Zamanı gelmişti gizemli buluşmanın. İstediği saatte istediği yerde olabilmek için erken çıktım evden. Bulunduğumuz yere uzak sayılabilirdi belki ama evi bulmakta zorlanmadım. Sağa-sola baktım biraz ne var ne yok diye. Biraz da dışarıda bekledim vaktin gelmesi için ve zamanı geldiğinde apartmanın girişine yöneldim. İki adım kala zile basmama gerek kalmadan kapı açılmıştı. Asansörle altıncı kata çıktım ve sola döndüğümde açık kapının önünde B.'yi gördüm. Sessiz olmam gerektiğini işaret etti eliyle. Usulca yaklaştım. Elimden tuttu ve içeri aldı beni.

Ne yapacaığını, neler olacağını bilmez halde bekliyordum. Şaşkındım. Ölümüne sebep olabileceğim bir çocuk acaba intikam almak için mi bana böyle bir oyun oynamıştı diye içimden geçirmedim değil. Yoksa ne diye bu kadar iyi davranıyordu ki bana! Öyle bir şey yaparsa bu sefer gerçekten dayaktan onu öldürebilirdim.

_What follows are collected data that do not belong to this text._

(** What [Reclaim] leaves when it is asked for all that is lent. *)
Lemma Reclaim_all now (m : Manager J) : inv 0 m -> map_Forall (fun _ l => 0 < Size l) (leases m) ->
  0 < Borrowed (acct m) -> leases (Reclaim (Borrowed (acct m)) now m).1 = staging_leases now m.
Proof.
  intros I P N. destruct (Reclaim (Borrowed (acct m)) now m) as [m' r] eqn:R.
  destruct (Borrowed_int64 _ _ I) as [B1 B2].
  destruct (Reclaim_spec 0 (Borrowed (acct m)) now m m' r I) as ((j & rs & ->) & _); [int64_lia|done|done|].
  simpl. set (need := Borrowed (acct m)) in *. set (D := reclaim_choice need now m).
  pose proof (reclaim_choice_held 0 need now m I) as Hd. fold D in Hd.
  apply map_eq. intros id. unfold staging_leases. rewrite drop_leases_lookup.
  destruct (leases m !! id) as [l|] eqn:E.
  2: { rewrite map_lookup_filter_None_2 by by left. by case_bool_decide. }
  assert (ID l = id) as Ei by (eapply keyed_lookup; [apply (inv_keyed _ _ I)|done]).
  destruct (decide (Class l = Guaranteed /\ Expired l now = false)) as [[G X]|NG].
  - rewrite (map_lookup_filter_Some_2 _ _ _ l) by done. rewrite bool_decide_false; [done|].
    intros (k & Ek & Hk)%list_elem_of_fmap. rewrite <- Ei in Ek, E.
    destruct Hd as [_ F]. rewrite Forall_forall in F. pose proof (F k Hk) as Fk. rewrite <- Ek, E in Fk. injection Fk as <-.
    apply (reclaim_running 0) in Hk; [|done..]. by apply ladder_elem in Hk as [_ ?].
  - rewrite map_lookup_filter_None_2; [|right; intros x; rewrite E; by intros [= <-]]. case_bool_decide as Nd; [done|]. exfalso.
    assert (leases (drop_leases D m) !! id = Some l) as Ed by (rewrite drop_leases_lookup, bool_decide_false by done; done).
    apply (reclaim_keeps 0) in Ed as (_ & Nc & X & El); [|done].
    destruct (decide (Class l = Guaranteed)) as [G|G]; [by apply NG|].
    destruct (ladder_cheapest (need - sum_sizes (expired_leases now m))
      (leasesLocked (drop_leases (expired_leases now m) m)) l) as [Cov _]; [apply leasesLocked_Sorted|done..| |].
    { intros H'. apply Nc. unfold D, reclaim_choice. set_solver. }
    pose proof (drop_leases_inv 0 D m I Hd) as Ik.
    assert (leases (drop_leases D m) !! id = Some l) as Ed by (rewrite drop_leases_lookup, bool_decide_false by done; done).
    pose proof (lent_elem _ _ _ (inv_sizes _ _ Ik) Ed). pose proof (drop_leases_Borrowed D m) as Bd.
    pose proof (inv_sum _ _ Ik). pose proof (P id l E) as Pl. simpl in Pl.
    assert (need <= sum_sizes D) by (unfold D, reclaim_choice; rewrite sum_sizes_app; lia). lia.
Qed.
(** What a drain is told to hold on to, when what is left is staging alone. *)
Lemma stillHeld_staging (m : Manager J) : inv 0 m ->
  (forall l, l ∈ leasesLocked m -> Class l = Guaranteed) ->
  stillHeld (leasesLocked m) = if 0 <? lent (leases m) then Some (ErrStaging (lent (leases m))) else None.
Proof.
  intros I G. pose proof (inv_lent_bound _ _ I). pose proof (ok_capacity _ (inv_acct _ _ I)).
  assert (Forall (fun l => 0 <= Size l) (leasesLocked m)) as F.
  { apply Forall_forall. intros l (id & El)%elem_of_leasesLocked. by apply (inv_sizes _ _ I id). }
  unfold stillHeld. rewrite held_sums_exact; [|lia|lia|done|rewrite leasesLocked_sum; lia].
  assert (forall ls, (forall l : Lease, l ∈ ls -> Class l = Guaranteed) -> reclaimable ls = [] /\
    List.filter (fun l => Class l =? Guaranteed) ls = ls) as Fl.
  { clear. induction ls as [|l ls IH]; intros G; [done|]. unfold reclaimable in *. simpl. rewrite (G l) by left. simpl.
    destruct IH as [-> ->]; [|done]. intros k Hk. apply G. by right. }
  destruct (Fl (leasesLocked m) G) as [-> ->]. by rewrite leasesLocked_sum.
Qed.

(** Leases of some size that hold nothing are none. *)
Lemma lent_zero (m : Manager J) : inv 0 m -> map_Forall (fun _ l => 0 < Size l) (leases m) ->
  lent (leases m) <= 0 -> leases m = ∅.
Proof.
  intros I P Z0. apply map_empty. intros id. destruct (leases m !! id) as [l|] eqn:E; [|done]. exfalso.
  pose proof (lent_elem _ _ _ (inv_sizes _ _ I) E). pose proof (P id l E) as Pl. simpl in Pl. lia.
Qed.
End draining.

Fısıltı halinde konuştuğundan ve benden de öyle konuşmamı istediğinden evde başkası ya da başkalarının olduğunu anlamıştım. Ama kim? Merakımı gidermek için çok beklemeyecektim. Kalbim göğüs kafesinden fırlayacak gibiydi! B., evin arka kısmında, kapısı hafif aralık olan odayı gösterip, "Orada benimle birlikte olmayı bekleyen bir kız var!" dedi. Şaşırdım! Neden böyle bir şey söylüyordu? Beni ne ilgilendirirdi ki onun yaşadıkları diye düşünürken sırtıma hafifçe dokunup odaya bakmamı işaret etti.

Her şeyi unutmuş gibiydim. Düşüncem kilitlenmiş, kim olduğumu dahi hatırlayamayacak bir durumdaydım. Derin bir nefes aldım, aralıklı kapının önünde durduğumda. Elimde biraz daha açtım odanın kapısını. Yeni bir kavgadan çıkmış gibi soluk alıp veriyordum.

Kapıyı tamamen açtığımda çok tanıdık bir tablo çıktı karşıma. Kıvırcık saçlar, zeytin gözler, yuvarlak yüz hatları... Yarı çıplak bir beden dışında her şey tanıdıktı, bir de zeytin gözlerdeki korku, şaşkınlık ve tedirginlik... Ne kadar süre öylece kaldım bilmiyorum ama ne ben tek kelime edebildim, ne karşımda titreyen vücuduyla duran Kıvırcık!

"Eşkıya" filmindeki sahne gözümün önüne geldi bir an. Cumali, sevgilisini başka bir erkekle yatakta bastığında her ikisine de kurşun yağdırmıştı. Belki bir silahım olsaydı aynı şeyi ben de yapabilirdim. Ama daha önce bir insanın ölümüne sebep olma korkusunu yaşamıştım. Yine aynı korkuyu yaşamamak için kendimi önce odanın, sonra da evin dışına attım.

Babamın beni evlatlıktan reddedeceği zaman bile bu kadar yanmayacaktı canım. Kimsesiz kalmış gibiydim... Kimsesiz, sevgisiz, güvensiz... Lanet ettim başta kendime, sonra aklıma gelen her ne varsa.